Lemma take_each_filter xs l :
  ptrs_distinct l →
  take_each l xs = filter (λ y, item_ptr y ∉ item_ptr <$> xs) l.
Proof.
  revert l. induction xs as [|x xs IH]; intros l Hl; unfold take_each; cbn.
  - induction l as [|y l IHl]; [done|].
    apply ptrs_distinct_cons in Hl as [_ Hl].
    rewrite filter_cons_True by apply not_elem_of_nil. by rewrite <- IHl.
  - rewrite takeItem_row by done.
    fold (take_each (filter (λ y, item_ptr y ≠ item_ptr x) l) xs).
    rewrite IH by by apply ptrs_distinct_filter.
    rewrite list_filter_filter. apply list_filter_iff.
    intros y. rewrite not_elem_of_cons. tauto.
Qed.

(** With distinct identities, removing the items found by text removes
    the items that carry this text, whatever else they are. *)
Lemma take_each_findItems l s :
  ptrs_distinct l →
  take_each l (QListWidget.findItems l s) = filter (λ y, text y ≠ s) l.
Proof.
  intros Hl. rewrite take_each_filter by done. unfold QListWidget.findItems.
  assert (Hiff : ∀ y, y ∈ l →
            (item_ptr y ∉ item_ptr <$> filter (λ it, text it = s) l) ↔ text y ≠ s).
  { intros y Hy. rewrite list_elem_of_fmap. split.
    - intros Hnot Hs. apply Hnot. exists y. split; [done|].
      by apply list_elem_of_filter.
    - intros Hs (z & Heq & [Hz Hzl]%list_elem_of_filter).
      apply Hs. by rewrite (ptrs_distinct_inj l y z). }
  clear Hl. revert Hiff. generalize (filter (λ it, text it = s) l). intros k.
  induction l as [|y l IH]; intros Hiff; [done|].
  rewrite !filter_cons.
  assert (Hy := Hiff y (list_elem_of_here _ _)).
  rewrite IH by (intros z Hz; apply Hiff; by right).
  apply decide_ext, Hy.
Qed.

End QListWidget_facts.

(** ** What each method does to the state *)

Section method_effects.
Implicit Types (s : State) (r : AirplayReceiver).

(** Sequencing after a computation that returned. *)
Lemma bind_ok {A B : Type} (m : M A) (k : A → M B) s (a : A) s1 :
  m s = (Ok a, s1) → (m ≫= k) s = k a s1.
Proof. intros Hm. unfold mbind, M_bind. by rewrite Hm. Qed.

Lemma exec_ok {A : Type} (m : M A) s (a : A) s1 :
  m s = (Ok a, s1) → exec m s = s1.
Proof. intros Hm. unfold exec. by rewrite Hm. Qed.

Lemma add_receiver_spec r s :
  add_receiver r s =
  (Ok (),
   set_trace (trace s ++
                [Log DEBUG ("Adding receiver to UI: " +:+ list_entry_name r);
                 Log DEBUG ("Added receiver to deviceSelectList: '"
                            +:+ name r +:+ "'")])
     (set_deviceSelectList
        (deviceSelectList s ++
           [mkItem (next_ptr s) (list_entry_name r) (Some r)])
        (set_next_ptr (S (next_ptr s)) s))).
Proof.
  destruct s. unfold add_receiver, QListWidget.addItem. run_M.
  by rewrite <- app_assoc.
Qed.

(** The loop of [remove_receiver]: one [takeItem] and one log line per
    found item, and it cannot raise. *)
Lemma remove_loop_spec r xs s :
  for_each xs (λ x,
    modify (λ s, set_deviceSelectList
                   (QListWidget.takeItem (deviceSelectList s)
                      (QListWidget.row (deviceSelectList s) x)) s) ;;
    log DEBUG ("Removed receiver from deviceSelectList: '"
               +:+ name r +:+ "'")) s =
  (Ok (),
   set_trace (trace s ++
                replicate (length xs)
                  (Log DEBUG ("Removed receiver from deviceSelectList: '"
                              +:+ name r +:+ "'")))
     (set_deviceSelectList (take_each (deviceSelectList s) xs) s)).
Proof.
  revert s. induction xs as [|x xs IH]; intros s.
  - destruct s. cbn [for_each length replicate take_each foldl]. run_M.
    by rewrite app_nil_r.
  - cbn [for_each]. unfold mbind at 1, M_bind at 1.
    unfold mbind at 1, M_bind at 1. cbn [modify log emit].
    rewrite IH. destruct s. cbn [length replicate take_each foldl]. run_M.
    by rewrite <- app_assoc.
Qed.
● ● ● ●
● WHAT IS BEING ASKED:
With the first line of the material as the start and the line containing "m s = (Ok a, s1) → exec m s = s1." as the end, repeat that span exactly and add nothing.

● EXERCISE SOLUTION:
Lemma take_each_filter xs l :
  ptrs_distinct l →
  take_each l xs = filter (λ y, item_ptr y ∉ item_ptr <$> xs) l.
Proof.
  revert l. induction xs as [|x xs IH]; intros l Hl; unfold take_each; cbn.
  - induction l as [|y l IHl]; [done|].
    apply ptrs_distinct_cons in Hl as [_ Hl].
    rewrite filter_cons_True by apply not_elem_of_nil. by rewrite <- IHl.
  - rewrite takeItem_row by done.
    fold (take_each (filter (λ y, item_ptr y ≠ item_ptr x) l) xs).
    rewrite IH by by apply ptrs_distinct_filter.
    rewrite list_filter_filter. apply list_filter_iff.
    intros y. rewrite not_elem_of_cons. tauto.
Qed.

(** With distinct identities, removing the items found by text removes
    the items that carry this text, whatever else they are. *)
Lemma take_each_findItems l s :
  ptrs_distinct l →
  take_each l (QListWidget.findItems l s) = filter (λ y, text y ≠ s) l.
Proof.
  intros Hl. rewrite take_each_filter by done. unfold QListWidget.findItems.
  assert (Hiff : ∀ y, y ∈ l →
            (item_ptr y ∉ item_ptr <$> filter (λ it, text it = s) l) ↔ text y ≠ s).
  { intros y Hy. rewrite list_elem_of_fmap. split.
    - intros Hnot Hs. apply Hnot. exists y. split; [done|].
      by apply list_elem_of_filter.
    - intros Hs (z & Heq & [Hz Hzl]%list_elem_of_filter).
      apply Hs. by rewrite (ptrs_distinct_inj l y z). }
  clear Hl. revert Hiff. generalize (filter (λ it, text it = s) l). intros k.
  induction l as [|y l IH]; intros Hiff; [done|].
  rewrite !filter_cons.
  assert (Hy := Hiff y (list_elem_of_here _ _)).
  rewrite IH by (intros z Hz; apply Hiff; by right).
  apply decide_ext, Hy.
Qed.

End QListWidget_facts.

(** ** What each method does to the state *)

Section method_effects.
Implicit Types (s : State) (r : AirplayReceiver).

(** Sequencing after a computation that returned. *)
Lemma bind_ok {A B : Type} (m : M A) (k : A → M B) s (a : A) s1 :
  m s = (Ok a, s1) → (m ≫= k) s = k a s1.
Proof. intros Hm. unfold mbind, M_bind. by rewrite Hm. Qed.

Lemma exec_ok {A : Type} (m : M A) s (a : A) s1 :
  m s = (Ok a, s1) → exec m s = s1.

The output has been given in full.